(** ** Python values and exceptions *)

(** The classes of exception the harness can meet.  The first five live in
    [requests.exceptions] and derive from [RequestException]
    ([JSONDecodeError] through [InvalidJSONError]); the others are builtins. *)
Inductive ExcClass : Type :=
| HTTPError
| ConnectionError
| Timeout
| JSONDecodeError
| MissingSchema
| ValueError
| ZeroDivisionError
| AttributeError
| StatisticsError
| KeyboardInterrupt.

Record PyExc : Type := mkExc { exc_class : ExcClass; exc_msg : string }.

(** [str(e)] *)
Definition str (e : PyExc) : string := exc_msg e.

(** [isinstance(e, requests.exceptions.RequestException)] *)
Definition isinstance_RequestException (e : PyExc) : bool :=
  match exc_class e with
  | HTTPError | ConnectionError | Timeout | JSONDecodeError | MissingSchema => true
  | ValueError | ZeroDivisionError | AttributeError | StatisticsError
  | KeyboardInterrupt => false
  end.

(** A JSON value as Python holds it once decoded: [JNull] is [None], an
    object is a [dict], an array a [list]. *)
#[warnings="-register-all"]
Inductive JSON : Type :=
| JNull
| JBool (b : bool)
| JNum (q : Q)
| JStr (s : string)
| JArr (items : list JSON)
| JObj (members : list (string * JSON)).

Definition Dict : Type := list (string * JSON).

(** ** The state-and-exception monad

    A computation runs on a state [S] and either returns a value or raises;
    the state it leaves is kept in both cases. *)

Inductive Res (A : Type) : Type :=
| Ok (a : A)
| Raise (e : PyExc).
Arguments Ok {A} a.
Arguments Raise {A} e.

Definition M (S A : Type) : Type := S -> Res A * S.

Definition ret {S A} (a : A) : M S A := fun s => (Ok a, s).

Definition raise {S A} (e : PyExc) : M S A := fun s => (Raise e, s).

Definition bind {S A B} (m : M S A) (k : A -> M S B) : M S B :=
  fun s =>
    match m s with
    | (Ok a, s') => k a s'
    | (Raise e, s') => (Raise e, s')
    end.

(** [try: body  except RequestException as e: handler e] *)
Definition try_except {S A} (body : M S A) (handler : PyExc -> M S A) : M S A :=
  fun s =>
    match body s with
    | (Ok a, s') => (Ok a, s')
    | (Raise e, s') =>
        if isinstance_RequestException e then handler e s' else (Raise e, s')
    end.

Declare Scope py_scope.
Delimit Scope py_scope with py.
Notation "x <- m ;; k" := (bind m (fun x => k))
  (at level 100, m at next level, right associativity) : py_scope.
Notation "m ;;; k" := (bind m (fun _ => k))
  (at level 100, right associativity) : py_scope.
Open Scope py_scope.

(** ** Configuration and records *)

(** The global [CONFIG] dictionary, read by every function. *)
Record Config : Type := mkConfig {
  BASE_URL : string;
  DEFAULT_N_VALUE : Z;
  REQUEST_COUNTS : list Z;
  TIMEOUT : Z;
  MAX_RETRIES : Z
}.

Definition CONFIG : Config :=
  {| BASE_URL := "IP_OF_THE_VM";
     DEFAULT_N_VALUE := 100000;
     REQUEST_COUNTS := [1; 10; 50; 100; 200; 300; 400; 500; 600; 700; 800; 900; 1000];
     TIMEOUT := 30;
     MAX_RETRIES := 3 |}.

(** [RequestResult].  [response_data] holds what [response.json()] gave, of
    whatever shape (the annotation [Dict] is not enforced), or [None], which
    is [JNull]; an [error] that is [None] is [None] here. *)
Record RequestResult : Type := mkRequestResult {
  response_data : JSON;
  execution_time : Q;
  success : bool;
  error : option string
}.

(** [WorkloadResult].  [avg_calculation_time] is an optional number so that a
    summary holding [None] there can be told from one holding [0]. *)
Record WorkloadResult : Type := mkWorkloadResult {
  total_time : Q;
  throughput : Q;
  avg_calculation_time : option Q;
  request_count : Z;
  success_rate : Q;
  latencies : list Q
}.

(** ** The network and the clock, as one call sees them *)

Record Response : Type := mkResponse {
  status_code : Z;
  reason : string;
  body : option JSON;         (* [None]: the body is not valid JSON *)
  json_error : string         (* what the decoder says of such a body *)
}.

(** What [requests.get] does on one attempt. *)
Inductive GetOutcome : Type :=
| GotResponse (r : Response)
| GetRaised (e : PyExc).

Record Attempt : Type := mkAttempt {
  took : Q;                   (* seconds spent in the attempt *)
  outcome : GetOutcome
}.

(** The script of one logical call: its k-th attempt (from 0) for a given
    url, parameter and timeout, and by how much the k-th [time.sleep]
    oversleeps. *)
Record CallEnv : Type := mkCallEnv {
  attempt_of : string -> Z -> Z -> nat -> Attempt;
  lag : nat -> Q
}.

Inductive Event : Type :=
| EvGet (url : string) (n : Z) (timeout : Z)
| EvSleep (secs : Q).

(** The state of the thread that runs one call. *)
Record Thread : Type := mkThread {
  clock : Q;
  attempts : nat;             (* [requests.get] calls made so far *)
  sleeps : nat;               (* [time.sleep] calls made so far *)
  log : list Event            (* what was done, oldest first *)
}.

Section Call.

Variable ce : CallEnv.

(** [time.time()] *)
Definition time_time : M Thread Q := fun t => (Ok (clock t), t).

(** [time.sleep(secs)] *)
Definition time_sleep (secs : Q) : M Thread unit := fun t =>
  (Ok tt, {| clock := clock t + secs + lag ce (sleeps t);
             attempts := attempts t;
             sleeps := S (sleeps t);
             log := log t ++ [EvSleep secs] |}).

(** [requests.get(url, params={'n': n}, timeout=timeout)] *)
Definition requests_get (url : string) (n timeout : Z) : M Thread Response := fun t =>
  let a := attempt_of ce url n timeout (attempts t) in
  let t' := {| clock := clock t + took a;
               attempts := S (attempts t);
               sleeps := sleeps t;
               log := log t ++ [EvGet url n timeout] |} in
  match outcome a with
  | GotResponse r => (Ok r, t')
  | GetRaised e => (Raise e, t')
  end.

End Call.

(** The decimal writing of an integer, as an f-string prints it. *)
Definition string_of_Z (z : Z) : string := NilEmpty.string_of_int (Z.to_int z).

(** [response.raise_for_status()]: a 4xx or 5xx status raises [HTTPError]. *)
Definition raise_for_status {S} (url : string) (r : Response) : M S unit :=
  if (400 <=? status_code r) && (status_code r <? 500) then
    raise (mkExc HTTPError
             (string_of_Z (status_code r) ++ " Client Error: " ++ reason r
                ++ " for url: " ++ url))
  else if (500 <=? status_code r) && (status_code r <? 600) then
    raise (mkExc HTTPError
             (string_of_Z (status_code r) ++ " Server Error: " ++ reason r
                ++ " for url: " ++ url))
  else ret tt.

(** [response.json()]: the decoded body, [None] for a body that reads
    [null]; a body that is not JSON raises. *)
Definition response_json {S} (r : Response) : M S JSON :=
  match body r with
  | Some d => ret d
  | None => raise (mkExc JSONDecodeError (json_error r))
  end.

(** [range(n)] *)
Definition range (n : Z) : list Z := map Z.of_nat (seq 0 (Z.to_nat n)).

(** ** send_request *)

Section SendRequest.

Variable cfg : Config.
Variable ce : CallEnv.

Definition sum_url : string := BASE_URL cfg ++ "/sum".

(** The body of the [try]: one attempt, and the result built from it. *)
Definition send_request_try (n timeout : Z) (start_time : Q)
  : M Thread (option RequestResult) :=
  response <- requests_get ce sum_url n timeout ;;
  raise_for_status sum_url response ;;;
  data <- response_json response ;;
  now <- time_time ;;
  ret (Some {| response_data := data;
               execution_time := now - start_time;
               success := true;
               error := None |}).

(** [for attempt in range(MAX_RETRIES)]: the function returns from inside the
    loop; when the loop runs out, the function falls off its end and returns
    [None]. *)
Fixpoint send_request_loop (n timeout : Z) (start_time : Q) (todo : list Z)
  : M Thread (option RequestResult) :=
  match todo with
  | [] => ret None
  | attempt :: rest =>
      try_except (send_request_try n timeout start_time)
        (fun e =>
           if attempt =? MAX_RETRIES cfg - 1 then
             now <- time_time ;;
             ret (Some {| response_data := JNull;
                          execution_time := now - start_time;
                          success := false;
                          error := Some (str e) |})
           else
             time_sleep ce 1 ;;;
             send_request_loop n timeout start_time rest)
  end.

Definition send_request (n timeout : Z) : M Thread (option RequestResult) :=
  start_time <- time_time ;;
  send_request_loop n timeout start_time (range (MAX_RETRIES cfg)).

End SendRequest.

(** A thread that starts at time [t0]. *)
Definition fresh_thread (t0 : Q) : Thread :=
  {| clock := t0; attempts := 0; sleeps := 0; log := [] |}.

(** ** The coordinator *)

(** The state of the main thread: the clock, the number of [requests.get]
    calls made so far by all the workers, and the number of worker pools
    created so far. *)
Record World : Type := mkWorld {
  now : Q;
  requests : nat;
  pools : nat
}.

(** What one batch meets: the script of each of its calls, and the order in
    which [as_completed] hands the futures back, as a list of picks among
    the futures still pending. *)
Record BatchEnv : Type := mkBatchEnv {
  call_env : nat -> CallEnv;
  picks : list nat
}.

(** The environment of a run: the batch met by the k-th pool. *)
Definition Env : Type := nat -> BatchEnv.

(** A future, once its call has run: what [result()] gives, when the call
    ended and how many requests it made. *)
Record Future : Type := mkFuture {
  outcome_of : Res (option RequestResult);
  finished_at : Q;
  gets : nat
}.

Fixpoint remove_nth {A} (i : nat) (l : list A) : list A :=
  match l, i with
  | [], _ => []
  | _ :: xs, O => xs
  | x :: xs, S j => x :: remove_nth j xs
  end.

(** [concurrent.futures.as_completed(futures)]: every future exactly once,
    in the order the picks choose. *)
Fixpoint as_completed {A} (choice : list nat) (pending : list A) : list A :=
  match choice with
  | [] => pending
  | p :: ps =>
      match pending with
      | [] => []
      | x :: _ =>
          let i := (p mod List.length pending)%nat in
          nth i pending x :: as_completed ps (remove_nth i pending)
      end
  end.

(** A list comprehension whose element expression has effects. *)
Fixpoint for_each {S A B} (f : A -> M S B) (l : list A) : M S (list B) :=
  match l with
  | [] => ret []
  | x :: xs => y <- f x ;; ys <- for_each f xs ;; ret (y :: ys)
  end.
========================================================================
▶ _Exercise directions_:
Find the word "bool" in the entries, then copy out every line that has it.

▶ _Response to the task_:
Definition isinstance_RequestException (e : PyExc) : bool :=
| JBool (b : bool)
  success : bool;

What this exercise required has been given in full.